= TASK BRIEF =
Which lines of the entries below run from the one holding "repeat split; intros;" to the one holding "worker, or a", inclusive? Set down exactly those lines and no others.

Content starts

(** ** Histories made of log lines only *)

Lemma quiet_nil : quiet [].
Proof. constructor. Qed.

Lemma quiet_log lvl text : quiet [Log lvl text].
Proof. repeat constructor. Qed.

Lemma quiet_app h1 h2 : quiet h1 -> quiet h2 -> quiet (h1 ++ h2).
Proof. apply Forall_app_2. Qed.

Lemma quiet_sent h : quiet h -> sent h = [].
Proof.
  induction 1 as [|o h Ho _ IH]; [reflexivity|].
  destruct o; try contradiction. exact IH.
Qed.

Lemma quiet_emitted event h : quiet h -> emitted event h = [].
Proof.
  induction 1 as [|o h Ho _ IH]; [reflexivity|].
  destruct o; try contradiction. exact IH.
Qed.

Lemma quiet_forked h : quiet h -> forked h = [].
Proof.
  induction 1 as [|o h Ho _ IH]; [reflexivity|].
  destruct o; try contradiction. exact IH.
Qed.

Lemma quiet_tasksRun h : quiet h -> tasksRun h = [].
Proof.
  induction 1 as [|o h Ho _ IH]; [reflexivity|].
  destruct o; try contradiction. exact IH.
Qed.

Create HintDb quiet.
#[local] Hint Resolve quiet_nil quiet_log quiet_app : quiet.

Lemma noop_repeatM (m : M unit) (s : State) (n : nat) :
  noop m s -> noop (repeatM n m) s.
Proof.
  intros (o & Hm & Ho). induction n as [|n (o' & IH & Ho')].
  - exists []. split; [reflexivity | auto with quiet].
  - exists (o ++ o'). split; [| auto with quiet].
    cbn. unfold bind. rewrite Hm, IH. reflexivity.
Qed.

(** ** A reload trigger outside the master *)

Section Reload.

Variable host : Host.

Lemma reload_noop (s : State) : ee_isMaster s = false -> noop reload s.
Proof.
  unfold ee_isMaster, noop, reload. intros role. run_handler.
  destruct (isMaster s); run_handler.
  - destruct (numOfWorkers s =? 0); [|discriminate]. run_handler.
    eexists. split; [reflexivity | auto with quiet].
  - eexists. split; [reflexivity | auto with quiet].
Qed.

Lemma noop_leaves_no_trace (m : M unit) (s : State) :
  noop m s -> leaves_no_trace s (m s).
Proof.
  intros (o & Hr & Ho). rewrite Hr. unfold leaves_no_trace. cbn.
  repeat split; intros;
    [apply quiet_sent | apply quiet_forked | apply quiet_emitted]; exact Ho.
Qed.

(** C7.  In a process whose role is not Master ([isMaster()] is false: a
    worker, or a standalone process), a call of [reload] and a hang-up
    signal, whatever the number of listeners [start] has registered, return
    with the state exactly as it was: no reload state changes; they send no
    envelope and publish no event. *)
Theorem reload_outside_master_is_noop (s : State) :
  ee_isMaster s = false ->
  leaves_no_trace s (reload s) /\
  leaves_no_trace s (handle host (Signalled SigHup) s).
Proof.
  intros role. split; apply noop_leaves_no_trace.
  - apply reload_noop, role.
  - destruct (noop_repeatM reload s (processListeners s)
                (reload_noop s role)) as (o & Hr & Ho).
    exists o. split; [| exact Ho].
    cbn. unfold bind, gets. rewrite Hr. reflexivity.
Qed.

End Reload.

(** ** Malformed messages *)

Section Messages.

Variable host : Host.

Lemma repeatM_constant (m : M unit) (s : State) (o : Output) (n : nat) :
  m s = Ret tt s [o] -> repeatM n m s = Ret tt s (replicate n o).
Proof.
  intros Hm. induction n as [|n IH]; [reflexivity|].
  cbn. unfold bind. rewrite Hm, IH. reflexivity.
Qed.



Lemma parse_or_keep_received (data : Payload) (s : State) :
  exists o, quiet o /\ parse_or_keep host data s = Ret (received host data) s o.
Proof.
  unfold parse_or_keep, received.
  destruct (JSON_parse host (ToString data)).
  - exists []. split; [constructor | reflexivity].
  - exists [not_json]. split; [repeat constructor | reflexivity].
Qed.













End Messages.

(** ** Effect summaries *)

Section Within.

Context (R : State -> State -> Prop) `{!PreOrder R} (Q : Output -> Prop).

Lemma within_ret {A} (x : A) : within R Q (ret x).
Proof. intros s. split; [reflexivity | constructor]. Qed.

Lemma within_gets {A} (f : State -> A) : within R Q (gets f).
Proof. intros s. split; [reflexivity | constructor]. Qed.

Lemma within_halt {A} (w : Stop) : within R Q (halt (A:=A) w).
Proof. intros s. split; [reflexivity | constructor]. Qed.

Lemma within_modify (f : State -> State) :
  (forall s, R s (f s)) -> within R Q (modify f).
Proof. intros Hf s. split; [apply Hf | constructor]. Qed.

Lemma within_out (o : Output) : Q o -> within R Q (out o).
Proof. intros Ho s. split; [reflexivity | repeat constructor; exact Ho]. Qed.

Lemma within_bind {A B} (m : M A) (f : A -> M B) :
  within R Q m -> (forall x, within R Q (f x)) -> within R Q (bind m f).
Proof.
  intros Hm Hf s. unfold bind.
  destruct (Hm s) as [Rm Qm]. destruct (m s) as [x s1 o1 | w s1 o1]; cbn in *.
  - destruct (Hf x s1) as [Rf Qf]. rewrite final_prefix, outputs_prefix.
    split; [etransitivity; eassumption | apply Forall_app_2; assumption].
  - split; assumption.
Qed.

Lemma within_when (b : bool) (m : M unit) :
  within R Q m -> within R Q (when b m).
Proof. destruct b; [trivial | intros _; apply within_ret]. Qed.

Lemma within_repeatM (n : nat) (m : M unit) :
  within R Q m -> within R Q (repeatM n m).
Proof.
  intros Hm. induction n as [|n IH]; cbn.
  - apply within_ret.
  - apply within_bind; [exact Hm | intros _; exact IH].
Qed.

Lemma within_forM {A} (l : list A) (f : A -> M unit) :
  (forall x, within R Q (f x)) -> within R Q (forM l f).
Proof.
  intros Hf. induction l as [|x l IH]; cbn.
  - apply within_ret.
  - apply within_bind; [apply Hf | intros _; exact IH].
Qed.

End Within.

Lemma within_weaken (R R' : State -> State -> Prop) (Q Q' : Output -> Prop)
    {A} (m : M A) :
  (forall s s', R s s' -> R' s s') -> (forall o, Q o -> Q' o) ->
  within R Q m -> within R' Q' m.
Proof.
  intros HR HQ Hm s. destruct (Hm s) as [H1 H2]. split.
  - apply HR, H1.
  - eapply Forall_impl; [exact H2 | exact HQ].
Qed.

(** Takes a handler apart along its structure; what is left are the
    assignments and the outputs, and the calls of other handlers. *)
Ltac within_step leaf :=
  lazymatch goal with
  | |- within _ _ (bind _ _) =>
      apply within_bind; [typeclasses eauto | | intros ?]
  | |- within _ _ (ret _) => apply within_ret; typeclasses eauto
  | |- within _ _ (gets _) => apply within_gets; typeclasses eauto
  | |- within _ _ (halt _) => apply within_halt; typeclasses eauto
  | |- within _ _ (modify _) => apply within_modify; intros ?; leaf
  | |- within _ _ (out _) => apply within_out; [typeclasses eauto | leaf]
  | |- within _ _ (log _ _) => apply within_out; [typeclasses eauto | leaf]
  | |- within _ _ (emit _ _) => apply within_out; [typeclasses eauto | leaf]
  | |- within _ _ (when _ _) => apply within_when; [typeclasses eauto |]
  | |- within _ _ (repeatM _ _) => apply within_repeatM; [typeclasses eauto |]
  | |- within _ _ (forM _ _) =>
      apply within_forM; [typeclasses eauto | intros ?]
  | |- within _ _ (if ?b then _ else _) => destruct b
  | |- within _ _ (match ?x with _ => _ end) => destruct x
  end.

Content ends

= EXPECTED ANSWER =
  repeat split; intros;
    [apply quiet_sent | apply quiet_forked | apply quiet_emitted]; exact Ho.
Qed.

(** C7.  In a process whose role is not Master ([isMaster()] is false: a
    worker, or a standalone process), a call of [reload] and a hang-up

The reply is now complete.